Source data:
(* ===== verification/HeaderPage.v ===== *)
(** The header page ([src/storage/page/header_page.cpp]): a page that maps the
    names of tables and indexes to their root pages, on the bytes of the page.

    After a record count come records of 36 bytes, a name of up to 31 characters
    with its terminating zero and a page id.  The code never checks that a
    record fits in the page: the write past its end is [Err OutOfBounds]. *)

From S2P Require Import Prelude Bytes.

(** ** Definitions *)

(** [strcmp(m + off, s.c_str()) == 0]; [s.c_str()] ends at the first zero. *)
Fixpoint strcmp_eq (m : bytes) (off : Z) (s : bytes) : res bool :=
  let! b := zlookup m off in
  match s with
  | [] => Ok (b =? 0)
  | c :: s => if c =? 0 then Ok (b =? 0) else if b =? c then strcmp_eq m (off + 1) s else Ok false
  end.

Section Header.
Context `{Config}.
Implicit Types (m name : bytes).

Definition HP_GetRecordCount m : res Z := load_i32 m 0.
Definition HP_SetRecordCount (record_count : Z) m : res bytes := store_u32 m 0 record_count.
Definition HP_Init m : res bytes := HP_SetRecordCount 0 m.

(** [4 + i * 36]. *)
Definition record_offset (i : Z) : res Z := let! x := int_op (i * 36) in int_op (4 + x).

Fixpoint FindRecord_loop (fuel : nat) (i record_num : Z) name m : res Z :=
  match fuel with
  | O => Ok (-1)
  | S fuel =>
      if i <? record_num then
        let! offset := record_offset i in
        let! eq := strcmp_eq m offset name in
        if eq : bool then Ok i else FindRecord_loop fuel (i + 1) record_num name m
      else Ok (-1)
  end.
(* ===== verification/TableHeapCorrect.v ===== *)
(** Correctness of the table heap over any buffer pool that keeps its contract:
    the heap is a list of pages of slots, and each operation does to it what its
    abstract counterpart says. *)

From S2P Require Import Prelude Bytes Rid BufferPoolManager TablePage TablePageCorrect Transaction TableHeap.

(** ** What the code relies on *)

(** Any [PAGE_SIZE] bytes can be written to a page; a new page is zeroed. *)
Class TablePagesOk `{Config} (good : bytes -> Prop) (zero : bytes) : Prop := {
  page_good m : Z.of_nat (length m) = PAGE_SIZE -> good m;
  page_zeroed : Z.of_nat (length zero) = PAGE_SIZE /\ is_bytes zero
}.

(** ** The abstract heap *)

(** Pages in list order: their ids and their slots. *)
Notation heap := (list (Z * list slot)).

Section Abstract.
Context `{Config}.
Implicit Types (h : heap) (l : list slot) (p : Z).

(** The id of the page after the [i]-th. *)
Definition next_id h (i : nat) : Z := from_option fst INVALID_PAGE_ID (h !! Datatypes.S i).

(** The first page with room takes the tuple, or a new page [new] at the end. *)
Fixpoint heap_insert (new : Z) (t : Tuple) h : RID * heap :=
  match h with
  | [] => (RID_Set new 0, [(new, [Live (tuple_data_ t)])])
  | (p, l) :: h =>
      if has_room l (tuple_size_ t)
      then (RID_Set p (Z.of_nat (free_slot l)), (p, put_slot (free_slot l) (Live (tuple_data_ t)) l) :: h)
      else let ' (rid, h) := heap_insert new t h in (rid, (p, l) :: h)
  end.

(** The slots of a page, and the heap with the slots of a page replaced. *)
Fixpoint heap_page (p : Z) h : option (list slot) :=
  match h with
  | [] => None
  | (q, l) :: h => if decide (q = p) then Some l else heap_page p h
  end.
Fixpoint set_heap_page (p : Z) (l : list slot) h : heap :=
  match h with
  | [] => []
  | (q, l') :: h => if decide (q = p) then (p, l) :: h else (q, l') :: set_heap_page p l h
  end.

PROBLEM TO SOLVE: How many lines of the records contain "decide"? Answer with the number only.

YOUR SOLUTION: 2